Talton further confirmed that a business could actually apply and get two grants for relocating or locating in an enterprise zone.
“Possibly others as you look at the state and so forth,” Mayor Willis added.
Talton said, “There could be ones that are layered like that, and I’ve seen that too, just from my banking days, how businesses come in with money, and they get certain grants that help. And then there’s maybe a portion left that’s for gap funding, and maybe a municipality grant could come in to help with that.”
Vice Mayor Willis asked how active the county’s economic development department will be if a business comes into the enterprise zone and has no knowledge of the concept.
“That is something we’ve got to do a better job with,” Talton said. “We’ve got marketing materials and things out there now, but nobody really knows about them.”
She said businesses do not know where to go for the information.
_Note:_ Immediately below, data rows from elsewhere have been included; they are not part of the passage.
(** An occurrence of [t] in [a ++ x ++ b] lies in [a], lies in [b], or
    shares characters with [x]. *)
Lemma infix_app3 t a x b :
  infix t (a ++ x ++ b) → infix t a ∨ infix t b ∨ overlaps x t.
Proof.
  intros (u & v & Hs). unfold overlaps.
  apply app_eq_inv in Hs as [(k & Ha & Hk)|(k & Hu & Hk)].
  - apply app_eq_inv in Hk as [(k' & Ht & Hxb)|(k' & Hk' & Hv)].
    + apply app_eq_inv in Hxb as [(m & Hx & Hv)|(m & Hk' & Hb)].
      * destruct k' as [|c k'].
        -- left. exists u, []. rewrite Ha, Ht. by rewrite !app_nil_r.
        -- do 4 right; left. exists (c :: k').
           split; [done|]. split; [by exists m | by exists k].
      * do 2 right; left. exists k, m. by rewrite Ht, Hk'.
    + left. exists u, k'. by rewrite Ha, Hk'.
  - apply app_eq_inv in Hk as [(m & Hx & Hm)|(m & Hk1 & Hb)].
    + apply app_eq_inv in Hm as [(n & Ht & Hb)|(n & Hm & Hv)].
      * destruct m as [|c m].
        -- right; left. exists [], v. by rewrite Hb, Ht.
        -- do 5 right. exists (c :: m).
           split; [done|]. split; [by exists k | by exists n].
      * do 3 right; left. exists k, n. by rewrite Hx, Hm.
    + right; left. exists m, v. done.
Qed.

(** The Boolean test detects every overlap. *)
Lemma clash_false x t : clash x t = false → ¬ overlaps x t.
Proof.
  unfold clash. rewrite !orb_false_iff.
  intros [[[Hxt Htx] Hh] Ht] [Hi|[Hi|[(p & Hp & Hpx & Hpt)|(q & Hq & Hqx & Hqt)]]].
  - apply contains_infix in Hi. congruence.
  - apply contains_infix in Hi. congruence.
  - destruct (decide (length p = length x)) as [Hlen|Hlen].
    + apply prefix_length_eq in Hpx; [|lia]. subst p.
      destruct Hpt as [k ->].
      assert (contains x (k ++ x) = true) as Hc
        by (apply contains_infix; exists k, []; by rewrite app_nil_r).
      congruence.
    + assert (existsb (fun k => endswith (take k x) t)
                (seq 1 (length x - 1)) = true) as He; [|unfold head_overlaps in Hh; congruence].
      apply existsb_exists. exists (length p). split.
      * apply in_seq. apply prefix_length in Hpx as Hle.
        destruct p; [done|]. simpl in *. lia.
      * apply endswith_suffix. destruct Hpx as [k ->].
        by rewrite take_app_length.
  - destruct (decide (length q = length x)) as [Hlen|Hlen].
    + apply suffix_length_eq in Hqx; [|lia]. subst q.
      destruct Hqt as [k ->].
      assert (contains x (x ++ k) = true) as Hc
        by (apply contains_infix; by exists [], k).
      congruence.
    + assert (existsb (fun k => startswith (drop k x) t)
                (seq 1 (length x - 1)) = true) as He; [|unfold tail_overlaps in Ht; congruence].
      apply existsb_exists. exists (length x - length q). split.
      * apply in_seq. apply suffix_length in Hqx as Hle.
        destruct q; [done|]. simpl in *. lia.
      * apply startswith_prefix. destruct Hqx as [k ->].
        rewrite length_app.
        replace (length k + length q - length q) with (length k) by lia.
        by rewrite drop_app_length.
Qed.

Lemma lt_wf_length_ind (P : list A → Prop) :
  (∀ s, (∀ s', length s' < length s → P s') → P s) → ∀ s, P s.
Proof.
  intros IH s. remember (length s) as n eqn:Hn. revert s Hn.
  induction n as [n IHn] using lt_wf_ind. intros s ->.
  apply IH. intros s' Hlt. by eapply IHn.
Qed.

Lemma partition_shorter o old' s b a :
  partition (o :: old') s = Some (b, a) → length a < length s.
Proof. intros ->%partition_Some. rewrite !length_app. simpl. lia. Qed.

Lemma partition_before_clean o old' s b a :
  partition (o :: old') s = Some (b, a) → ¬ infix (o :: old') b.
Proof.
  intros Hp (x & y & Hb).
  pose proof (partition_Some _ _ _ _ Hp) as Hs.
  assert (s = x ++ (o :: old') ++ (y ++ (o :: old') ++ a)) as Hs'.
  { rewrite Hs, Hb. by rewrite <- !(assoc_L (++)). }
  pose proof (partition_leftmost _ _ _ _ _ _ Hp Hs') as Hle.
  rewrite Hb, !length_app in Hle. simpl in Hle. lia.
Qed.

(** After replacing [t] by a text that does not overlap [t], no occurrence
    of [t] is left. *)
Lemma replace_clean t new s :
  t ≠ [] → ¬ overlaps new t → ¬ infix t (replace t new s).
Proof.
  destruct t as [|o old']; [done|]. intros _ Hno. induction s as [s IH] using lt_wf_length_ind.
  rewrite replace_unfold.
  destruct (partition (o :: old') s) as [[b a]|] eqn:Hp.
  - intros [Hi|[Hi|Hi]]%infix_app3; [|by eapply IH; [eapply partition_shorter|]|done].
    by eapply partition_before_clean.
  - by apply partition_None.
Qed.

(** Replacing [t] by a text that does not overlap [t'] creates no
    occurrence of [t']. *)
Lemma replace_absent t' t new s :
  t ≠ [] → ¬ overlaps new t' → ¬ infix t' s → ¬ infix t' (replace t new s).
Proof.
  destruct t as [|o old']; [done|]. intros _ Hno. induction s as [s IH] using lt_wf_length_ind. intros Hs.
  rewrite replace_unfold.
  destruct (partition (o :: old') s) as [[b a]|] eqn:Hp; [|done].
  pose proof (partition_Some _ _ _ _ Hp) as Hsplit.
  intros [Hi|[Hi|Hi]]%infix_app3; [| |done].
  - apply Hs. rewrite Hsplit. by apply infix_app_l.
  - eapply IH; [by eapply partition_shorter| |done].
    intros Ha. apply Hs. rewrite Hsplit. by do 2 apply infix_app_r.
Qed.

Lemma replace_cons_nomatch t new c s :
  t ≠ [] → startswith t (c :: s) = false →
  replace t new (c :: s) = c :: replace t new s.
Proof.
  destruct t as [|o old']; [done|]. intros _ Hsw. rewrite (replace_unfold _ _ _ (c :: s)), (replace_unfold _ _ _ s).
  rewrite partition_unfold, Hsw.
  by destruct (partition (o :: old') s) as [[b a]|].
Qed.

Lemma replace_token_head t new s :
  t ≠ [] → replace t new (t ++ s) = new ++ replace t new s.
Proof.
  destruct t as [|o old']; [done|]. intros _.
  rewrite (replace_unfold _ _ _ (_ ++ s)), partition_unfold, startswith_app.
  by rewrite drop_app_length.
Qed.

Lemma replace_none t new s :
  t ≠ [] → ¬ infix t s → replace t new s = s.
Proof.
  destruct t as [|o old']; [done|]. intros _ Hs. rewrite replace_unfold.
  destruct (partition (o :: old') s) as [[b a]|] eqn:Hp; [|done].
  destruct Hs. exists b, a. by apply partition_Some.
Qed.

Lemma replace_skip t new x rest :
  t ≠ [] → starts_nowhere_in t x rest →
  replace t new (x ++ rest) = x ++ replace t new rest.
Proof.
  intros Ht. induction x as [|c x IH]; intros Hx; [done|]. simpl.
  rewrite replace_cons_nomatch; [|done|].
  - f_equal. apply IH. intros i Hi. apply (Hx (S i)). simpl. lia.
  - destruct (startswith _ _) eqn:Hsw; [|done].
    apply startswith_prefix in Hsw. destruct (Hx 0); [simpl; lia|done].
Qed.

(** A piece that does not overlap [t] hosts no start of an occurrence,
    whatever follows it. *)
Lemma inert_starts_nowhere t x rest :
  ¬ overlaps x t → starts_nowhere_in t x rest.
Proof.
  intros Hno i Hi [k Hk]. rewrite drop_app_le in Hk by lia.
  apply Hno. unfold overlaps.
  apply app_eq_inv in Hk as [(m & Hd & Hrest)|(m & Ht & Hrest)].
  - right; left. exists (take i x), m. by rewrite <- Hd, take_drop.
  - do 3 right. exists (drop i x). split; [|split].
    + intros Hnil. apply (f_equal length) in Hnil.
      rewrite length_drop in Hnil. simpl in Hnil. lia.
    + apply suffix_drop.
    + by exists m.
Qed.

(** A piece that does not overlap [t] cannot complete an occurrence begun
    before it. *)
Lemma inert_completes_nothing t x rest u :
  ¬ overlaps x t → u ≠ [] → u `suffix_of` t → ¬ u `prefix_of` x ++ rest.
Proof.
  intros Hno Hu [pre Ht] [k Hk]. apply Hno. unfold overlaps.
  symmetry in Hk.
  apply app_eq_inv in Hk as [(m & Hum & Hrest)|(m & Hx & Hk)].
  - left. exists pre, m. by rewrite Ht, Hum.
  - do 2 right; left. exists u. split; [done|]. split; [by exists m | by exists pre].
Qed.

(** A piece [p] that does not contain [t], followed by text that cannot
    complete an occurrence, hosts no start of an occurrence. *)
Lemma guarded_starts_nowhere t p rest :
  ¬ infix t p →
  (∀ u, u ≠ [] → u `suffix_of` t → ¬ u `prefix_of` rest) →
  starts_nowhere_in t p rest.
Proof.
  intros Hp Hrest i Hi [k Hk]. rewrite drop_app_le in Hk by lia.
  apply app_eq_inv in Hk as [(m & Hd & Hr)|(m & Ht & Hr)].
  - apply Hp. exists (take i p), m. by rewrite <- Hd, take_drop.
  - destruct m as [|c m].
    + apply Hp. exists (take i p), []. rewrite app_nil_r in *.
      by rewrite Ht, take_drop.
    + apply (Hrest (c :: m)); [done| by exists (drop i p) | by exists k].
Qed.

Lemma elem_of_replace t new s c :
  t ≠ [] → c ∈ replace t new s → c ∈ s ∨ c ∈ new.
Proof.
  destruct t as [|o old']; [done|]. intros _.
  induction s as [s IH] using lt_wf_length_ind. rewrite replace_unfold.
  destruct (partition (o :: old') s) as [[b a]|] eqn:Hp; [|by left].
  pose proof (partition_Some _ _ _ _ Hp) as Hs.
  rewrite !elem_of_app. intros [Hc|[Hc|Hc]].
  - left. rewrite Hs. set_solver.
  - by right.
  - apply IH in Hc as [Hc|Hc]; [|by right|by eapply partition_shorter].
    left. rewrite Hs. set_solver.
Qed.

(** Deleting a one-character token is filtering. *)
Lemma replace_delete_char (c : A) s :
  replace [c] [] s = filter (λ a : A, a ≠ c) s.
Proof.
  induction s as [|a s IH]; [done|].
  destruct (decide (a = c)) as [->|Hne].
  - change (c :: s) with ([c] ++ s) at 1.
    rewrite replace_token_head by done. simpl.
    rewrite filter_cons_False by naive_solver. done.
  - rewrite replace_cons_nomatch; [|done|].
    + rewrite filter_cons_True by done. by f_equal.
    + simpl. rewrite bool_decide_eq_false_2; [done|congruence].
Qed.
(** The Boolean test accepts nothing else. *)
Lemma clash_true x t : clash x t = true → overlaps x t.
Proof.
  unfold clash, overlaps. rewrite !orb_true_iff.
  intros [[[Hc|Hc]|Hh]|Ht].
  - left. by apply contains_infix.
  - right; left. by apply contains_infix.
  - do 2 right; left. apply existsb_exists in Hh as (k & Hk%in_seq & Hend).
    exists (take k x). split; [|split].
    + intros Hnil%(f_equal length). rewrite length_take in Hnil. simpl in Hnil. lia.
    + apply prefix_take.
    + by apply endswith_suffix.
  - do 3 right. apply existsb_exists in Ht as (k & Hk%in_seq & Hstart).
    exists (drop k x). split; [|split].
    + intros Hnil%(f_equal length). rewrite length_drop in Hnil. simpl in Hnil. lia.
    + apply suffix_drop.
    + by apply startswith_prefix.
Qed.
“There’s information out there, but there’s not one person or place to direct them and guide them to where they want to go,” she said. “There’s some other municipalities that are doing a great job with marketing their enterprise zones, and so that is going to be one of my targets to be able to make sure that people know about the zone.”
Council member Jake Redd, who works with the town’s EDA, said he thinks everyone on the Windsor EDA would be happy to expand the zone in town, and he was happy to see the issue before the council.
He also affirmed that part of the EDA’s budget could be used for incentive issues in the future.